How libavif Extracts EXIF Metadata during Decoding
This article provides a technical overview of how the
libavif library extracts EXIF (Exchangeable Image File
Format) metadata when decoding an AVIF image. It covers the container
parsing process, the location of metadata payloads within the ISO Base
Media File Format (ISOBMFF), the handling of the EXIF header offset, and
how the final data is exposed to the application via the
libavif API.
1. Parsing the ISOBMFF Container
AVIF files are built on the ISO Base Media File Format (ISOBMFF)

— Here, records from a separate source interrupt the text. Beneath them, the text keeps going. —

(* ===== verification/LinalgLevel1.v ===== *)
(** * linalg: BLAS 1

    Models backport/cpp26/linalg/level1.hpp: the loops over vectors and
    matrices, with their vectorised versions next to the plain ones, and the
    sums of magnitudes of integers with the saturating arithmetic of detail.hpp.
    Norms and rotations that take square roots are left out. *)
From S2P Require Import Prelude Extents Layouts LinalgViews.

#[local] Open Scope Z_scope.
#[local] Open Scope prog_scope.

Section level1.
Context `{IndexType} {E : Type} `{Scalar E}.
Implicit Types (x y z from to A : view E) (alpha c s : E).

(** The loops over one index or two of the functions for vectors and matrices. *)
Definition each_index x (body : list Z -> prog (memory E) unit) : prog (memory E) unit :=
  if (view_rank x =? 1)%nat then
    n ← size x 0; loop (up 0 n) (fun i => body [i])
  else
    n ← size x 0;
    loop (up 0 n) (fun i => m ← size x 1; loop (up 0 m) (fun j => body [i; j])).

Definition copy from to : prog (memory E) unit :=
  each_index from (fun js => e ← get from js; set to js e).

Definition scale alpha x : prog (memory E) unit :=
  each_index x (fun js => e ← get x js; set x js (alpha * e)%E).

Definition swap_elements x y : prog (memory E) unit :=
  each_index x (fun js => a ← get x js; b ← get y js; set x js b;; set y js a).

Definition add x y z : prog (memory E) unit :=
  each_index x (fun js => a ← get x js; b ← get y js; set z js (a + b)%E).

Definition dot x y (init : E) : prog (memory E) E :=
  n ← size x 0;
  accumulate (up 0 n) (fun i sum => a ← get x [i]; b ← get y [i]; give (sum + a * b)%E) init.

Definition dotc x y (init : E) : prog (memory E) E :=
  n ← size x 0;
  accumulate (up 0 n) (fun i sum =>
    a ← get x [i]; b ← get y [i]; give (sum + conj_if_needed a * b)%E) init.

(** For real and for complex elements. *)
Definition apply_givens_rotation x y c s : prog (memory E) unit :=
  n ← size x 0;
  loop (up 0 n) (fun i =>
    xi ← get x [i]; yi ← get y [i];
    set x [i] (c * xi + s * yi)%E;;
    set y [i] (- s * xi + c * yi)%E).
Definition apply_givens_rotation_complex x y c s : prog (memory E) unit :=
  n ← size x 0;
  loop (up 0 n) (fun i =>
    xi ← get x [i]; yi ← get y [i];
    set x [i] (c * xi + s * yi)%E;;
    set y [i] (- conj s * xi + c * yi)%E).

(** [vector_idx_abs_max], with the magnitude of an element in an ordered type. *)
Definition vector_idx_abs_max {R : Type} (abs_sum_term : E -> R) (gt : R -> R -> bool) x
    : prog (memory E) Z :=
  n ← size x 0;
  if n =? 0 then give (2 ^ index_bits - 1)%Z else
  e ← get x [0];
  best ← accumulate (up 1 n) (fun i (best : Z * R) =>
    e ← get x [i];
    let v := abs_sum_term e in
    give (if gt v best.2 then (i, v) else best)) (0, abs_sum_term e);
  give best.1.
End level1.

(** ** Sums of the magnitudes of integers

    [T] is the type of the sum, [V] that of the elements: both are integer
    types with their widths; [uintmax_t] has 64 bits. *)
Section integral_sums.
Context `{IndexType} `{Scalar Z} (T V : IndexType).
Implicit Types (x A : view Z) (init total magnitude value : Z).

(** The magnitude of an integer, in the unsigned counterpart of its type. *)
Definition abs_if_needed value : Z :=
  if negb (@index_signed V) then value
  else
    let widened := value mod 2 ^ (@index_bits V) in
    if value <? 0 then (0 - widened) mod 2 ^ (@index_bits V) else widened.

Definition saturating_accumulate_magnitude total magnitude : Z :=
  let term := u64 magnitude in
  let maximum := 2 ^ 64 - 1 in
  if u64 (maximum - total) <? term then maximum else u64 (total + term).

Definition saturating_add_magnitude init magnitude : option Z :=
  if magnitude =? 0 then Some init
  else
    let top := @index_max T in
    if negb (@index_signed T) || (0 <=? init) then
      (room ← @arith T (top - init);
       if u64 room <? magnitude then Some top
       else sum ← @arith T (init + @cast T magnitude); Some (@cast T sum))%stdpp
    else
      let distance := (0 - init mod 2 ^ (@index_bits T)) mod 2 ^ (@index_bits T) in
      if magnitude <? distance then
        (d ← @arith T (- @cast T (u64 (distance - magnitude))); Some (@cast T d))%stdpp
      else
        let magnitude := u64 (magnitude - distance) in
        if u64 top <? magnitude then Some top else Some (@cast T magnitude).

Definition vector_abs_sum x init : prog (memory Z) Z :=
  n ← size x 0;
  magnitude ← accumulate (up 0 n) (fun i magnitude =>
    e ← get x [i]; give (saturating_accumulate_magnitude magnitude (abs_if_needed e))) 0;
  defined (saturating_add_magnitude init magnitude).

Definition matrix_one_norm A init : prog (memory Z) Z :=
  n ← size A 1;
  if n =? 0 then give init else
  max_col_sum ← accumulate (up 0 n) (fun j max_col_sum =>
    m ← size A 0;
    col_sum ← accumulate (up 0 m) (fun i col_sum =>
      e ← get A [i; j]; give (saturating_accumulate_magnitude col_sum (abs_if_needed e))) 0;
    give (if max_col_sum <? col_sum then col_sum else max_col_sum)) 0;
  defined (saturating_add_magnitude init max_col_sum).

Definition matrix_inf_norm A init : prog (memory Z) Z :=
  m ← size A 0;
  if m =? 0 then give init else
  max_row_sum ← accumulate (up 0 m) (fun i max_row_sum =>
    n ← size A 1;
    row_sum ← accumulate (up 0 n) (fun j row_sum =>
      e ← get A [i; j]; give (saturating_accumulate_magnitude row_sum (abs_if_needed e))) 0;
    give (if max_row_sum <? row_sum then row_sum else max_row_sum)) 0;
  defined (saturating_add_magnitude init max_row_sum).
End integral_sums.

standard. During the decoding process, libavif first parses
the file’s container structure to identify the image tracks, item
properties, and metadata.
The library looks specifically for the top-level meta
(Metadata) box. Inside this box, libavif processes the
relationships between the primary image item and its associated metadata
items.
2. Locating the EXIF Item
Within the meta box, libavif reads the
iinf (Item Information) box, which lists all items present
in the file. It searches for an item entry where the
item_type is set to 'Exif'.
To confirm that this EXIF item belongs to the image being decoded,
the library checks the iref (Item Reference) box. It looks
for a reference of type 'cdsc' (content description) that
links the primary image item ID to the EXIF metadata item ID.

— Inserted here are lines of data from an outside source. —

(* ===== verification/LinalgLevel2.v ===== *)
(** * linalg: BLAS 2

    Models backport/cpp26/linalg/level2.hpp: products of matrices and vectors,
    the solution of triangular systems, and updates of low rank.  The two
    branches of an [if constexpr] on the triangle are one definition where they
    differ in the range of a loop only ([triangle_range]). *)
From S2P Require Import Prelude Extents Layouts LinalgViews.

#[local] Open Scope Z_scope.
#[local] Open Scope prog_scope.

(** The columns of row [i] that the triangle has: [i..n-1] or [0..i]. *)
Definition triangle_range (is_upper : bool) (i n : Z) : list Z :=
  if is_upper then up i n else up 0 (i + 1).

Section level2.
Context `{IndexType} {E : Type} `{Scalar E}.
Implicit Types (A Em : view E) (x y z : view E) (alpha : E) (is_upper is_unit : bool).

(** ** General matrices *)

Definition matrix_vector_product A x y : prog (memory E) unit :=
  m ← size A 0;
  loop (up 0 m) (fun i =>
    n ← size A 1;
    sum ← accumulate (up 0 n) (fun j sum =>
      a ← get A [i; j]; b ← get x [j]; give (sum + a * b)%E) zero;
    set y [i] sum).

Definition matrix_vector_product_update A x y z : prog (memory E) unit :=
  m ← size A 0;
  loop (up 0 m) (fun i =>
    n ← size A 1;
    sum ← accumulate (up 0 n) (fun j sum =>
      a ← get A [i; j]; b ← get x [j]; give (sum + a * b)%E) zero;
    e ← get y [i];
    set z [i] (e + sum)%E).

(** ** Triangular matrices *)

(** The sum of one row. *)
Definition triangular_row is_upper is_unit A x (n i : Z) : prog (memory E) E :=
  accumulate (triangle_range is_upper i n) (fun j sum =>
    if is_unit && (j =? i) then b ← get x [j]; give (sum + b)%E
    else a ← get A [i; j]; b ← get x [j]; give (sum + a * b)%E) zero.

Definition triangular_matrix_vector_product is_upper is_unit A x : prog (memory E) unit :=
  n ← size A 0;
  let compute_row i := sum ← triangular_row is_upper is_unit A x n i; set x [i] sum in
  if is_upper then loop (up 0 n) compute_row else loop (down n 0) compute_row.

Definition triangular_matrix_vector_product_to is_upper is_unit A x y : prog (memory E) unit :=
  n ← size A 0;
  loop (up 0 n) (fun i => sum ← triangular_row is_upper is_unit A x n i; set y [i] sum).

Definition triangular_matrix_vector_solve is_upper is_unit A x : prog (memory E) unit :=
  n ← size A 0;
  let solve_row i :=
    loop (if is_upper then up (i + 1) n else up 0 i) (fun j =>
      a ← get A [i; j]; b ← get x [j]; e ← get x [i]; set x [i] (e - a * b)%E);;
    if negb is_unit then a ← get A [i; i]; e ← get x [i]; set x [i] (e / a)%E else give tt in
  if is_upper then loop (down n 0) solve_row else loop (up 0 n) solve_row.

(** ** Symmetric and hermitian matrices *)

Definition symmetric_matrix_vector_product is_upper A x y : prog (memory E) unit :=
  n ← size A 0;
  loop (up 0 n) (fun i => set y [i] zero);;
  loop (up 0 n) (fun i =>
    a ← get A [i; i]; b ← get x [i]; e ← get y [i]; set y [i] (e + a * b)%E;;
    loop (up (i + 1) n) (fun j =>
      aij ← (if is_upper then get A [i; j] else get A [j; i]);
      b ← get x [j]; e ← get y [i]; set y [i] (e + aij * b)%E;;
      b ← get x [i]; e ← get y [j]; set y [j] (e + aij * b)%E)).

Definition symmetric_matrix_vector_product_update is_upper A x y z : prog (memory E) unit :=
  n ← size A 0;
  loop (up 0 n) (fun i =>
    sum ← accumulate (up 0 n) (fun j sum =>
      a ← (if i =? j then get A [i; i]
           else if is_upper then (if i <? j then get A [i; j] else get A [j; i])
           else (if i <? j then get A [j; i] else get A [i; j]));
      b ← get x [j];
      give (sum + a * b)%E) zero;
    e ← get y [i];
    set z [i] (e + sum)%E).

Definition hermitian_matrix_vector_product is_upper A x y : prog (memory E) unit :=
  n ← size A 0;
  loop (up 0 n) (fun i => set y [i] zero);;
  loop (up 0 n) (fun i =>
    a ← get A [i; i]; b ← get x [i]; e ← get y [i]; set y [i] (e + real_if_needed a * b)%E;;
    loop (up (i + 1) n) (fun j =>
      if is_upper then
        a ← get A [i; j]; b ← get x [j]; e ← get y [i]; set y [i] (e + a * b)%E;;
        a ← get A [i; j]; b ← get x [i]; e ← get y [j]; set y [j] (e + conj_if_needed a * b)%E
      else
        a ← get A [j; i]; b ← get x [j]; e ← get y [i]; set y [i] (e + conj_if_needed a * b)%E;;
        a ← get A [j; i]; b ← get x [i]; e ← get y [j]; set y [j] (e + a * b)%E)).

Definition hermitian_matrix_vector_product_update is_upper A x y z : prog (memory E) unit :=
  n ← size A 0;
  loop (up 0 n) (fun i =>
    sum ← accumulate (up 0 n) (fun j sum =>
      a ← (if i =? j then a ← get A [i; i]; give (real_if_needed a)
           else if is_upper then
             if i <? j then get A [i; j] else a ← get A [j; i]; give (conj_if_needed a)
           else
             if i <? j then a ← get A [j; i]; give (conj_if_needed a) else get A [i; j]);
      b ← get x [j];
      give (sum + a * b)%E) zero;
    e ← get y [i];
    set z [i] (e + sum)%E).

(** ** Updates of rank 1 and 2 *)

(** The nested loops that assign every element of [A]. *)
Definition fill_matrix A (value : Z -> Z -> prog (memory E) E) : prog (memory E) unit :=
  m ← size A 0;
  loop (up 0 m) (fun i =>
    n ← size A 1;
    loop (up 0 n) (fun j => e ← value i j; set A [i; j] e)).

(** The nested loops that assign the elements of a triangle of [A]. *)
Definition fill_triangle is_upper A (value : Z -> Z -> prog (memory E) E) : prog (memory E) unit :=
  n ← size A 0;
  loop (up 0 n) (fun i =>
    loop (triangle_range is_upper i n) (fun j => e ← value i j; set A [i; j] e)).

(** A hermitian matrix has a real diagonal. *)
Definition real_diagonal (i j : Z) (value : E) : E :=
  if i =? j then real_if_needed value else value.

Definition matrix_rank_1_update x y A : prog (memory E) unit :=
  fill_matrix A (fun i j => a ← get x [i]; b ← get y [j]; give (a * b)%E).
Definition matrix_rank_1_update_from x y Em A : prog (memory E) unit :=
  fill_matrix A (fun i j =>
    e ← get Em [i; j]; a ← get x [i]; b ← get y [j]; give (e + a * b)%E).
Definition matrix_rank_1_update_c x y A : prog (memory E) unit :=
  fill_matrix A (fun i j => a ← get x [i]; b ← get y [j]; give (a * conj_if_needed b)%E).
Definition matrix_rank_1_update_c_from x y Em A : prog (memory E) unit :=
  fill_matrix A (fun i j =>
    e ← get Em [i; j]; a ← get x [i]; b ← get y [j]; give (e + a * conj_if_needed b)%E).

Definition symmetric_matrix_rank_1_update alpha x A is_upper : prog (memory E) unit :=
  fill_triangle is_upper A (fun i j =>
    a ← get x [i]; b ← get x [j]; give (alpha * a * b)%E).
Definition symmetric_matrix_rank_1_update_from alpha x Em A is_upper : prog (memory E) unit :=
  fill_triangle is_upper A (fun i j =>
    e ← get Em [i; j]; a ← get x [i]; b ← get x [j]; give (e + alpha * a * b)%E).
Definition symmetric_matrix_rank_2_update x y A is_upper : prog (memory E) unit :=
  fill_triangle is_upper A (fun i j =>
    a ← get x [i]; b ← get y [j]; c ← get y [i]; d ← get x [j]; give (a * b + c * d)%E).
Definition symmetric_matrix_rank_2_update_from x y Em A is_upper : prog (memory E) unit :=
  fill_triangle is_upper A (fun i j =>
    e ← get Em [i; j];
    a ← get x [i]; b ← get y [j]; c ← get y [i]; d ← get x [j]; give (e + a * b + c * d)%E).
Definition symmetric_matrix_rank_2_update_scaled alpha is_upper x y A : prog (memory E) unit :=
  fill_triangle is_upper A (fun i j =>
    a ← get x [i]; b ← get y [j]; c ← get y [i]; d ← get x [j];
    give (alpha * (a * b + c * d))%E).

Definition hermitian_matrix_rank_1_update alpha x A is_upper : prog (memory E) unit :=
  let scaling := real_if_needed alpha in
  fill_triangle is_upper A (fun i j =>
    a ← get x [i]; b ← get x [j];
    give (real_diagonal i j (scaling * a * conj_if_needed b)%E)).
Definition hermitian_matrix_rank_1_update_from alpha x Em A is_upper : prog (memory E) unit :=
  let scaling := real_if_needed alpha in
  fill_triangle is_upper A (fun i j =>
    e ← get Em [i; j]; a ← get x [i]; b ← get x [j];
    give (real_diagonal i j (e + scaling * a * conj_if_needed b)%E)).
Definition hermitian_matrix_rank_1_update_one is_upper x A : prog (memory E) unit :=
  hermitian_matrix_rank_1_update one x A is_upper.
Definition hermitian_matrix_rank_2_update x y A is_upper : prog (memory E) unit :=
  fill_triangle is_upper A (fun i j =>
    a ← get x [i]; b ← get y [j]; c ← get y [i]; d ← get x [j];
    give (real_diagonal i j (a * conj_if_needed b + c * conj_if_needed d)%E)).
Definition hermitian_matrix_rank_2_update_from x y Em A is_upper : prog (memory E) unit :=
  fill_triangle is_upper A (fun i j =>
    e ← get Em [i; j];
    a ← get x [i]; b ← get y [j]; c ← get y [i]; d ← get x [j];
    give (real_diagonal i j (e + a * conj_if_needed b + c * conj_if_needed d)%E)).
End level2.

3. Retrieving the Raw Payload Offset
Once the EXIF item ID is identified, libavif queries the
iloc (Item Location) box. The iloc box
contains the structural blueprint of the file’s payload, detailing the
exact byte offsets and lengths of construction construction-blocks
(extents) for each item. Using this information, the parser locates and
extracts the raw bytes of the EXIF payload from the media file.
4. Processing the EXIF Header Offset
According to the HEIF/AVIF specifications, the EXIF payload stored in
the container does not start immediately with the TIFF header. Instead,
it begins with a preamble: * The 4-Byte Offset: The
first 4 bytes of the payload represent a 32-bit big-endian unsigned
integer. This integer indicates the offset (in bytes) from the end of
this 4-byte marker to the start of the actual TIFF header. *
Skipping the Offset: libavif reads this
4-byte integer, validates that the payload is large enough to
accommodate the offset, and skips the designated number of bytes (often
0 or a short series of padding bytes) to arrive at the beginning of the
TIFF data (marked by standard byte order markers like II*
or MM*).
5. Exposing the Metadata to the API
After stripping the container-specific offset, the clean, raw EXIF
data block is allocated and copied into the destination structure. In
libavif, this data is stored in the avifImage
struct under the exif member, which contains: *
exif.data: A pointer to the raw TIFF EXIF byte buffer. *
exif.size: The size of the EXIF buffer in bytes.
The calling application can then access this buffer directly to parse
the metadata using external libraries like libexif or to
write it into a newly encoded image.